La psychologie cognitive a eu un impact très important sur la conception même de l’apprentissage et donc de l’enseignement mais aussi sur la définition que l’on se fait des connaissances et des stratégies pour les acquérir et enfin sur le rôle des acteurs (enseignant et apprenant) mais aussi sur l’évaluation. L’enseignement de stratégies cognitives et la mise en place d’interventions pédagogiques supportant une conception dynamique de l’intelligence permettent aux élèves de développer leurs processus métacognitifs (métacognition). Toutefois, cette théorie du fait, sans doute, qu'elle soit plus focalisée sur le traitement de l'information se vera dépasser par d'autres théories d'apprentissage.

 

Bibliographie

TARDIF, Jacques, Pour un enseignement stratégique. L'apport de la psychologie cognitive, Montréal, Les Éditions Logiques, 1992, 474 p

R. Gagné (1968). Learning hierarchies. Educational Psychologist, 6, 1-9./ . Gagné, R.M. (1965). The Conditions of Learning. New York: Holt, Rinchart and Winston.
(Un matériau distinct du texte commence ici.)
Lemma sq_addfirst_spec L q l x :
  sq_rep L q l -> x ∉ l -> x <> 0 ->
  exists L' q', sq_addfirst L x q = Some (L', q') /\ sq_rep L' q' (x :: l) /\ same_links (x :: l) L L'.
Proof.
  intros Hr Hx H0. pose proof (sq_head_case _ _ _ Hr) as Hc. pose proof Hr as [Hnd Hnull Hh Ht _].
  unfold sq_addfirst. qrun. eexists _, _. split; [done|]. split; [|intros y Hy; split; qpoint].
  apply (sq_insert_rep L q _ _ [] x l); simpl; try done.
  - destruct (Z.eqb_spec (head q) 0) as [E|E]; [by apply Hc in E as ->|]. rewrite Ht. destruct l; [tauto|]. by rewrite !last_or_cons.
  - by rewrite upd_eq.
  - intros y Hy _. rewrite upd_ne; [done|qside].
Qed.

Lemma sq_addlast_spec L q l x :
  sq_rep L q l -> x ∉ l -> x <> 0 ->
  exists L' q', sq_addlast L x q = Some (L', q') /\ sq_rep L' q' (l ++ [x]) /\ same_links (x :: l) L L'.
Proof.
  intros Hr Hx H0. pose proof Hr as [Hnd Hnull Hh Ht _]. unfold sq_addlast. qrun.
  destruct l as [|p l _] using rev_ind.
  - rewrite Hh. simpl. eexists _, _. split; [done|]. split; [|intros y Hy; split; qpoint].
    apply (sq_insert_rep L q _ _ [] x []); qpoint.
  - rewrite last_or_snoc in Ht. rewrite Ht. destruct (Z.eqb_spec (head q) 0) as [E|_].
    { apply (sq_head_case _ _ _ Hr) in E. by destruct l. }
    assert (p <> 0) by set_solver. qrun. eexists _, _. split; [done|]. split; [|intros y Hy; split; qpoint].
    rewrite hd_or_app in Hh. rewrite <- (app_nil_r (l ++ [p])) in Hr.
    apply (sq_insert_rep L q _ _ (l ++ [p]) x []); rewrite ?app_nil_r in *; rewrite ?last_or_snoc, ?hd_or_app; try done; qpoint.
Qed.

Lemma sq_addafter_spec L q l1 p l2 x :
  sq_rep L q (l1 ++ p :: l2) -> x ∉ l1 ++ p :: l2 -> x <> 0 ->
  exists L' q', sq_addafter L p x q = Some (L', q') /\ sq_rep L' q' (l1 ++ p :: x :: l2) /\
    same_links (x :: l1 ++ p :: l2) L L'.
Proof.
  intros Hr Hx H0. pose proof (sq_next_of _ _ _ _ _ Hr) as (Hp & Hn). unfold sq_addafter.
  pose proof (sq_head_case _ _ _ Hr) as Hhead. pose proof Hr as [Hnd Hnull Hh Ht _].
  destruct (Z.eqb_spec (head q) 0) as [E|_]; [apply Hhead in E; by destruct l1|]. simpl.
  destruct l2 as [|n l2].
  - rewrite last_or_snoc in Ht. rewrite Ht, Z.eqb_refl.
    destruct (sq_addlast_spec L q _ x Hr Hx H0) as (L' & q' & ? & Hr' & ?). exists L', q'. by rewrite <- app_assoc in Hr'.
  - rewrite last_or_app, !last_or_cons in Ht. destruct (Z.eqb_spec p (tail q)) as [E|_].
    { rewrite Ht in E. destruct (last_or_in l2 n); qside. }
    qrun. rewrite Hn. simpl. eexists _, _. split; [done|]. split; [|intros y Hy; split; qpoint].
    rewrite snoc_app. rewrite snoc_app in Hr, Hx, Hh.
    apply (sq_insert_rep L q); rewrite ?last_or_snoc, ?last_or_cons; try done; try qpoint.
    by rewrite Hh, !hd_or_app.
Qed.

Lemma sq_remafter_spec L q l1 p x l2 :
  sq_rep L q (l1 ++ p :: x :: l2) ->
  exists L' q', sq_remafter L p q = Some (x, (L', q')) /\ sq_rep L' q' (l1 ++ p :: l2) /\
    same_links (l1 ++ p :: x :: l2) L L'.
Proof.
  intros Hr. pose proof (sq_next_of _ _ _ _ _ Hr) as (Hp & Hn). simpl in Hn. unfold sq_remafter.
  pose proof (sq_head_case _ _ _ Hr) as Hhead. pose proof Hr as [Hnd Hnull Hh Ht _].
  pose proof Hr as Hr'. rewrite snoc_app in Hr'. pose proof (sq_next_of _ _ _ _ _ Hr') as (Hx & Hn').
  qrun. rewrite Hn. destruct (Z.eqb_spec (head q) 0) as [E|_]; [apply Hhead in E; by destruct l1|].
  destruct (Z.eqb_spec x 0) as [?|_]; [done|]. simpl. rewrite last_or_app, !last_or_cons in Ht. rewrite Ht.
  assert (Hrm : forall L' q', head q' = head q -> tail q' = last_or l2 p ->
    (forall y, flink L' y = upd (upd (flink L) p (hd_or l2 0)) x 0 y) -> sq_rep L' q' (l1 ++ p :: l2)).
  { intros L' q' Hh' Ht' Hf. rewrite snoc_app.
    apply (sq_remove_rep L q _ _ (l1 ++ [p]) x l2); rewrite ?last_or_snoc; try done.
    - rewrite Hh', Hh, !hd_or_app. done.
    - by rewrite last_or_app, last_or_snoc.
    - intros _. rewrite Hf. qpoint.
    - intros y Hy Hyp. rewrite Hf. qpoint. }
  destruct l2 as [|n l2]; rewrite ?last_or_cons.
  - rewrite Z.eqb_refl. qrun. eexists _, _. split; [done|]. split; [|intros y Hy; split; qpoint]. by apply Hrm.
  - destruct (Z.eqb_spec (last_or l2 n) x); [destruct (last_or_in l2 n); qside|]. qrun. rewrite Hn'.
    eexists _, _. split; [done|]. split; [|intros y Hy; split; qpoint]. apply Hrm; try done. by rewrite Ht, !last_or_cons.
Qed.

Lemma sq_remfirst_spec L q l :
  sq_rep L q l ->
  match l with
  | [] => sq_remfirst L q = Some (0, (L, q))
  | x :: l' => exists L' q', sq_remfirst L q = Some (x, (L', q')) /\ sq_rep L' q' l' /\ same_links l L L'
  end.
Proof.
  intros Hr. pose proof Hr as [Hnd Hnull Hh Ht _]. unfold sq_remfirst. rewrite Hh. destruct l as [|x l]; [done|]. simpl.
  destruct (sq_next_of L q [] x l Hr) as [Hx Hn]. destruct (Z.eqb_spec x 0) as [?|_]; [done|]. qrun. rewrite Hn.
  eexists _, _. split; [done|]. split; [|intros y Hy; split; qpoint].
  apply (sq_remove_rep L q _ _ [] x l); try done; [|qpoint].
  rewrite last_or_cons in Ht. destruct l as [|n l]; simpl; [done|].
  destruct (Z.eqb_spec n 0); [qside|]. by rewrite Ht, !last_or_cons.
Qed.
Gagné, E. D. (1985). The cognitive psychology of school learning. Boston, MA: Little, Brown and Company./ Learning outcomes and their effects. Amer. Psychol. 39:377-85, 1984

O'Malley, J.M. et Chamot, A.U. (1990) Learning strategies in second language acquisition. Cambridge: Cambridge University Press.

 

 

 

 


[1] "L'idéologie cognitiviste et l'éducation" Pour un enseignement stratégique l'apport de la psychologie cognitive. Québec, Éditions Logiques, 1992.